(Problem): In exact form, set down only those lines of the material that run from its first line to the line with "match e with", inclusive.

(Data extract):
(** [io.ReadAll] of a body behind [io.LimitReader]. *)
Definition read_limited (limit : Z) (body : string * option error) : error + string :=
  let '(bytes, err) := body in
  if (limit <=? slen bytes)%Z then inr (take_bytes (Z.to_nat limit) bytes)
  else match err with Some e => inl e | None => inr bytes end.

(** [errors.As] for [*url.Error]: its inner error. *)
Definition as_url (e : error) : option error :=
  match e with ErrURL _ _ inner => Some inner | _ => None end.

Section upstream.
Context `{HUL : UnicodeLower} `{HDNS : MiekgDNS} `{HURL : UrlParse}.

(** [checkReply]: [None] when the reply answers the query. *)
Definition checkReply (req resp : Msg) : option error :=
  if negb (Response resp) || negb (Opcode resp =? OpcodeQuery)%Z
  then Some errReplyMismatch
  else match Questions resp, Questions req with
  | [got], want :: _ =>
      if negb (Qtype got =? Qtype want)%Z || negb (Qclass got =? Qclass want)%Z
         || negb (equal_fold (QName got) (QName want))
      then Some errReplyMismatch else None
  | _, _ => Some errReplyMismatch
  end.

Definition refuseRedirect : option error := Some errDoHRedirect.

Definition exchangeDoH (req : Msg) (upstream : string) (d : DoHResult)
    : list Contact * (error + Msg) :=
  match doh_pack d with
  | Some err => ([], inl (ErrWrap "packing DoH query: " err ""))
  | None =>
      match doh_request d with
      | Some err => ([], inl (ErrWrap "building DoH request: " err ""))
      | None =>
          let shown := URL upstream in
          ([ContactDoH upstream (packDoH req)],
           match doh_do d with
           | inl err =>
               let err := default err (err_as as_url (err_chain err)) in
               inl (ErrWrap ("DoH request to " +:+ shown +:+ ": ") err "")
           | inr (status, body) =>
               if negb (status =? 200)%Z
               then inl (ErrText ("DoH request to " +:+ shown +:+ ": status " +:+ itoa (Z.to_N status)))
               else match read_limited maxDoHResponse body with
               | inl err => inl (ErrWrap ("reading DoH response from " +:+ shown +:+ ": ") err "")
               | inr bytes =>
                   match doh_unpack d bytes with
                   | inl err => inl (ErrWrap ("unpacking DoH response from " +:+ shown +:+ ": ") err "")
                   | inr out => inr (set_Id (Id req) out)
                   end
               end
           end)
      end
  end.

Definition exchange (req : Msg) (upstream : string) (n : NetResult)
    : list Contact * (error + Msg) :=
  if is_https upstream then
    let '(cs, r) := exchangeDoH req upstream (net_doh n) in
    (cs, match r with
         | inl err => inl err
         | inr resp => match checkReply req resp with
                       | Some err => inl err
                       | None => inr resp
                       end
         end)
  else
    match net_udp n with
    | inl err => ([ContactUDP upstream req], inl err)
    | inr resp =>
        match checkReply req resp with
        | Some err => ([ContactUDP upstream req], inl err)
        | None =>
            if negb (Truncated resp) then ([ContactUDP upstream req], inr resp)
            else
              ([ContactUDP upstream req; ContactTCP upstream req],
               inr (match net_tcp n with
                    | inl _ => resp
                    | inr full => match checkReply req full with
                                  | Some _ => resp
                                  | None => full
                                  end
                    end))
        end
    end.

(** ** Forwarding *)

(** What one step of a sweep meets: what the other queries did to the shared
    tracker, the context, the network, and the time after a failure. *)
Record Attempt := mkAttempt {
  at_other : upstreamTracker -> upstreamTracker;
  at_ctx : option error;
  at_net : NetResult;
  at_now : Z;
}.

(** The state of a call of [forwardWith], with the trace: the upstreams that
    were contacted, in order, with the messages sent. *)
Record Fwd := mkFwd {
  f_tracker : upstreamTracker;
  f_tried : gset string;
  f_causes : list (string * error);
  f_contacts : list (string * list Contact);
  f_fallbacks : Z;
}.

Definition countPlaintextFallback (used : string) (upstreams : list string) (n : Z) : Z :=
  if is_https used then n
  else if existsb is_https upstreams then wrap 64 (n + 1) else n.

(** The exchange of one step and what the tracker learns from it. *)
Definition try_upstream (req : Msg) (upstreams : list string) (u : string) (a : Attempt) (s : Fwd)
    : Fwd * option (error + Msg) :=
  let '(cs, r) := exchange req u (at_net a) in
  match r with
  | inr resp =>
      (mkFwd (recordSuccess (f_tracker s) u) (f_tried s) (f_causes s)
         (f_contacts s ++ [(u, cs)])%list (countPlaintextFallback u upstreams (f_fallbacks s)),
       Some (inr resp))
  | inl err =>
      (mkFwd (recordFailure (f_tracker s) u (at_now a)) (f_tried s)
         (f_causes s ++ [(u, err)])%list (f_contacts s ++ [(u, cs)])%list (f_fallbacks s),
       None)
  end.
(* ===== verification/QueryReads.v ===== *)
(** * Reading the query log (internal/querylog/db.go)

    The filter of a recent-query read, the search, the top blocked domains and
    the history series. The SQL text of the program runs in SQLite: a query is
    modelled as what its text asks of the rows, and LIKE is the class
    [SqlLike], with its documented meaning in [SqlLikeLaws]. *)

From stdpp Require Import base numbers list gmap sets strings sorting.
From Stdlib Require Import Ascii ZArith Lia.
From S2P Require Import Prelude GoStrings QueryLog.

Open Scope string_scope.

(** ** The LIKE operator *)

(** [text LIKE pattern ESCAPE '\'], on text without multi-byte letters. *)
Class SqlLike := like_ : string -> string -> bool.

Definition backslash_ : ascii := "\"%char.
Definition percent : ascii := "%"%char.
Definition underscore : ascii := "_"%char.

Class SqlLikeLaws `{SqlLike} : Prop := {
  like_nil s : like_ "" s = true <-> s = "";
  like_percent p s :
    like_ (String percent p) s = true <-> exists u v, s = u +:+ v /\ like_ p v = true;
  like_escape c p s :
    like_ (String backslash_ (String c p)) s = true <->
    exists c' s', s = String c' s' /\ lower_byte c' = lower_byte c /\ like_ p s' = true;
  like_literal c p s : c <> percent -> c <> underscore -> c <> backslash_ ->
    like_ (String c p) s = true <->
    exists c' s', s = String c' s' /\ lower_byte c' = lower_byte c /\ like_ p s' = true;
}.

(** [strings.ReplaceAll] of one byte. *)
Fixpoint replace_all (c : ascii) (by_ : string) (s : string) : string :=
  match s with
  | "" => ""
  | String a s' => if Ascii.eqb a c then by_ +:+ replace_all c by_ s'
                   else String a (replace_all c by_ s')
  end.

Definition escapeLike (s : string) : string :=
  let s := replace_all backslash_ (String backslash_ (String backslash_ "")) s in
  let s := replace_all percent (String backslash_ (String percent "")) s in
  replace_all underscore (String backslash_ (String underscore "")) s.

(** ** The filter *)

Record QueryFilter := mkFilter {
  qf_Domain : string;
  qf_Client : string;
  qf_Blocked : option bool;
  qf_Outcome : string;
}.

(** A bound argument. *)
Inductive sql_arg := ArgText (s : string) | ArgInt (n : Z).

Definition b2i (b : bool) : Z := if b then 1 else 0.

(** The conditions that [where] can write, with their arguments. *)
Inductive cond :=
  | CondDomain (pattern : string)
  | CondClient (client : string)
  | CondBlocked (b : Z)
  | CondUnresolved (rcode : Z)
  | CondUpstreamError (rcode1 rcode2 : Z).

Definition cond_text (c : cond) : string :=
  match c with
  | CondDomain _ => "domain LIKE ? ESCAPE '\'"
  | CondClient _ => "client_ip = ?"
  | CondBlocked _ => "blocked = ?"
  | CondUnresolved _ => "synthesized = 1 AND rcode = ?"
  | CondUpstreamError _ _ => "synthesized = 0 AND rcode IN (?, ?)"
  end.

Definition cond_args (c : cond) : list sql_arg :=
  match c with
  | CondDomain p => [ArgText p]
  | CondClient s => [ArgText s]
  | CondBlocked n => [ArgInt n]
  | CondUnresolved r => [ArgInt r]
  | CondUpstreamError r1 r2 => [ArgInt r1; ArgInt r2]
  end.

(** What the condition asks of a row. *)
Definition cond_holds `{SqlLike} (c : cond) (r : QRecord) : bool :=
  match c with
  | CondDomain p => like_ p (Domain r)
  | CondClient s => (ClientIP r =? s)%string
  | CondBlocked n => (b2i (RBlocked r) =? n)%Z
  | CondUnresolved rc => (b2i (Synthesized r) =? 1)%Z && (RRcode r =? rc)%Z
  | CondUpstreamError r1 r2 =>
      (b2i (Synthesized r) =? 0)%Z && ((RRcode r =? r1)%Z || (RRcode r =? r2)%Z)
  end.

Definition where_conds `{UnicodeLower} (f : QueryFilter) : list cond :=
  ((if (qf_Domain f =? "")%string then []
    else [CondDomain ("%" +:+ escapeLike (to_lower (qf_Domain f)) +:+ "%")]) ++
   (if (qf_Client f =? "")%string then [] else [CondClient (qf_Client f)]) ++
   (match qf_Blocked f with None => [] | Some b => [CondBlocked (b2i b)] end) ++
   (if (qf_Outcome f =? "unresolved")%string then [CondUnresolved 2]
    else if (qf_Outcome f =? "upstream-error")%string then [CondUpstreamError 2 5]
    else []))%list.

(** [where]: the clause and the bound arguments. *)
Definition where_ `{UnicodeLower} (f : QueryFilter) : string * list sql_arg :=
  let conds := where_conds f in
  ((match conds with [] => "" | _ => " WHERE " +:+ join " AND " (map cond_text conds) end),
   concat (map cond_args conds)).

(** [Search]: newest first; SQLite reads a negative LIMIT as no limit. *)
Definition Search `{UnicodeLower, SqlLike} (rows : list db_entry) (f : QueryFilter) (n : Z)
    : list db_entry :=
  let l := List.filter (fun e => forallb (fun c => cond_holds c (snd e)) (where_conds f))
             (reverse rows) in
  if (n <? 0)%Z then l else take (Z.to_nat n) l.

(** [Export]: a limit only when [n] is positive. *)
Definition Export `{UnicodeLower, SqlLike} (rows : list db_entry) (f : QueryFilter) (n : Z)
    : list db_entry :=
  Search rows f (if (0 <? n)%Z then n else -1)%Z.

Definition Recent `{UnicodeLower, SqlLike} (rows : list db_entry) (n : Z) : list db_entry :=
  Search rows (mkFilter "" "" None "") n.

(** ** The row of a record

    The columns that [flush] binds to the INSERT, in its order, and the row that
    [scanRows] reads from those that [selectColumns] names. *)

Record Columns := mkColumns {
  col_ts : string;
  col_client_ip : string;
  col_domain : string;
  col_blocked : Z;
  col_cache_hit : Z;
  col_rcode : Z;
  col_synthesized : Z;
  col_block_source : Z;
}.

(** [BlockSource] is an integer in the code. *)
Definition source_int (b : BlockSource) : Z :=
  match b with BlockedByName => 0 | BlockedByCNAME => 1 | OtherSource n => n end.

Definition int_source (n : Z) : BlockSource :=
  if (n =? 0)%Z then BlockedByName else if (n =? 1)%Z then BlockedByCNAME else OtherSource n.

Definition insert_columns (ts : string) (r : QRecord) : Columns :=
  mkColumns ts (ClientIP r) (Domain r) (b2i (RBlocked r)) (b2i (CacheHit r)) (RRcode r) (b2i (Synthesized r))
    (source_int (RBlockSource r)).

Record QueryRow := mkQueryRow {
  row_TS : string;
  row_ClientIP : string;
  row_Domain : string;
  row_Blocked : bool;
  row_Rcode : Z;
  row_Synthesized : bool;
  row_BlockedBy : string;
}.

Definition scan_row (c : Columns) : QueryRow :=
  let blocked := (col_blocked c =? 1)%Z in
  mkQueryRow (col_ts c) (col_client_ip c) (col_domain c) blocked (col_rcode c) (col_synthesized c =? 1)%Z
    (if blocked then BlockSource_String (int_source (col_block_source c)) else "").

Definition row_Outcome (r : QueryRow) : string := Outcome (row_Blocked r) (row_Rcode r) (row_Synthesized r).

(** What is read of a written record is the record, all but whether it was in
    the cache, with the outcome that the record has; what blocked an allowed
    query is not shown. *)
Theorem scan_insert (ts : string) (r : QRecord) :
  (forall n, RBlockSource r = OtherSource n -> n <> 0%Z /\ n <> 1%Z) ->
  scan_row (insert_columns ts r) =
    mkQueryRow ts (ClientIP r) (Domain r) (RBlocked r) (RRcode r) (Synthesized r)
      (if RBlocked r then BlockSource_String (RBlockSource r) else "") /\
  row_Outcome (scan_row (insert_columns ts r)) = Outcome (RBlocked r) (RRcode r) (Synthesized r).
Proof.
  intros Hs.
  assert (scan_row (insert_columns ts r) =
    mkQueryRow ts (ClientIP r) (Domain r) (RBlocked r) (RRcode r) (Synthesized r)
      (if RBlocked r then BlockSource_String (RBlockSource r) else "")) as ->; [|done].
  destruct r as [ip dom b hit rc syn src]. unfold scan_row, insert_columns. cbn in *.
  assert (int_source (source_int src) = src) as ->.
  { destruct src as [| |n]; [done.. |]. destruct (Hs n eq_refl). unfold int_source. cbn.
    by rewrite !(proj2 (Z.eqb_neq _ _)). }
  by destruct b, syn.
Qed.

(** ** The history series *)

Record Bucket := mkBucket {
  hb_Start : Z;
  hb_Total : Z;
  hb_Blocked : Z;
  hb_Cached : Z;
  hb_Unresolved : Z;
  hb_UpstreamError : Z;
}.

(** The group of a row, and the row's part in the sums of its group. *)
Definition bucket_start (bucketSecs ts : Z) : Z := (Z.quot ts bucketSecs * bucketSecs)%Z.

Definition add_row (e : db_entry) (b : Bucket) : Bucket :=
  let r := snd e in
  mkBucket (hb_Start b) (hb_Total b + 1)
    (hb_Blocked b + b2i (RBlocked r)) (hb_Cached b + b2i (CacheHit r))
    (hb_Unresolved b +
      (if (b2i (Synthesized r) =? 1)%Z && (RRcode r =? 2)%Z then 1 else 0))
    (hb_UpstreamError b +
      (if (b2i (Synthesized r) =? 0)%Z && ((RRcode r =? 2)%Z || (RRcode r =? 5)%Z) then 1 else 0)).

Definition zero_bucket (start : Z) : Bucket := mkBucket start 0 0 0 0 0.

Fixpoint history_groups (bucketSecs cutoff : Z) (rows : list db_entry) : gmap Z Bucket :=
  match rows with
  | [] => ∅
  | e :: rows' =>
      let m := history_groups bucketSecs cutoff rows' in
      let ts := rfc3339 (fst e) in
      if (cutoff <=? ts)%Z then
        let k := bucket_start bucketSecs ts in
        <[k := add_row e (default (zero_bucket k) (m !! k))]> m
      else m
  end.

(** [None] is the run-time panic of a division by zero. *)
Definition History (rows : list db_entry) (now window bucket : Z) : option (list Bucket) :=
  let bucketSecs := Z.quot bucket second in
  let bucketSecs := if (bucketSecs <=? 0)%Z then 1%Z else bucketSecs in
  if (bucket =? 0)%Z then None
  else
    let n := Z.quot window bucket in
    let n := if (n <=? 0)%Z then 1%Z else n in
    let cutoff := rfc3339 (now - window) in
    let counts := history_groups bucketSecs cutoff rows in
    let last := (Z.quot (now / second) bucketSecs * bucketSecs)%Z in
    let first := (last - (n - 1) * bucketSecs)%Z in
    Some (map (fun i => let start := (first + Z.of_nat i * bucketSecs)%Z in
                        default (zero_bucket start) (counts !! start))
              (seq 0 (Z.to_nat n))).

(** ** The escaped term matches itself *)

Definition esc (c : ascii) : string :=
  if Ascii.eqb c backslash_ then String backslash_ (String backslash_ "")
  else if Ascii.eqb c percent then String backslash_ (String percent "")
  else if Ascii.eqb c underscore then String backslash_ (String underscore "")
  else String c "".

Lemma replace_all_app c b s t : replace_all c b (s +:+ t) = replace_all c b s +:+ replace_all c b t.
Proof.
  induction s as [|a s IH]; simpl; [done |]. destruct (Ascii.eqb a c); rewrite IH; [|done].
  by rewrite string_app_assoc.
Qed.

Lemma escapeLike_cons c s : escapeLike (String c s) = esc c +:+ escapeLike s.
Proof.
  unfold escapeLike, esc. cbn [replace_all].
  destruct (Ascii.eqb_spec c backslash_) as [->|H1]; [by rewrite !replace_all_app |].
  cbn [replace_all]. destruct (Ascii.eqb_spec c percent) as [->|H2]; [by rewrite !replace_all_app |].
  cbn [replace_all]. by destruct (Ascii.eqb_spec c underscore) as [->|H3].
Qed.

(Answer to the exercise):
(** [io.ReadAll] of a body behind [io.LimitReader]. *)
Definition read_limited (limit : Z) (body : string * option error) : error + string :=
  let '(bytes, err) := body in
  if (limit <=? slen bytes)%Z then inr (take_bytes (Z.to_nat limit) bytes)
  else match err with Some e => inl e | None => inr bytes end.

(** [errors.As] for [*url.Error]: its inner error. *)
Definition as_url (e : error) : option error :=
  match e with ErrURL _ _ inner => Some inner | _ => None end.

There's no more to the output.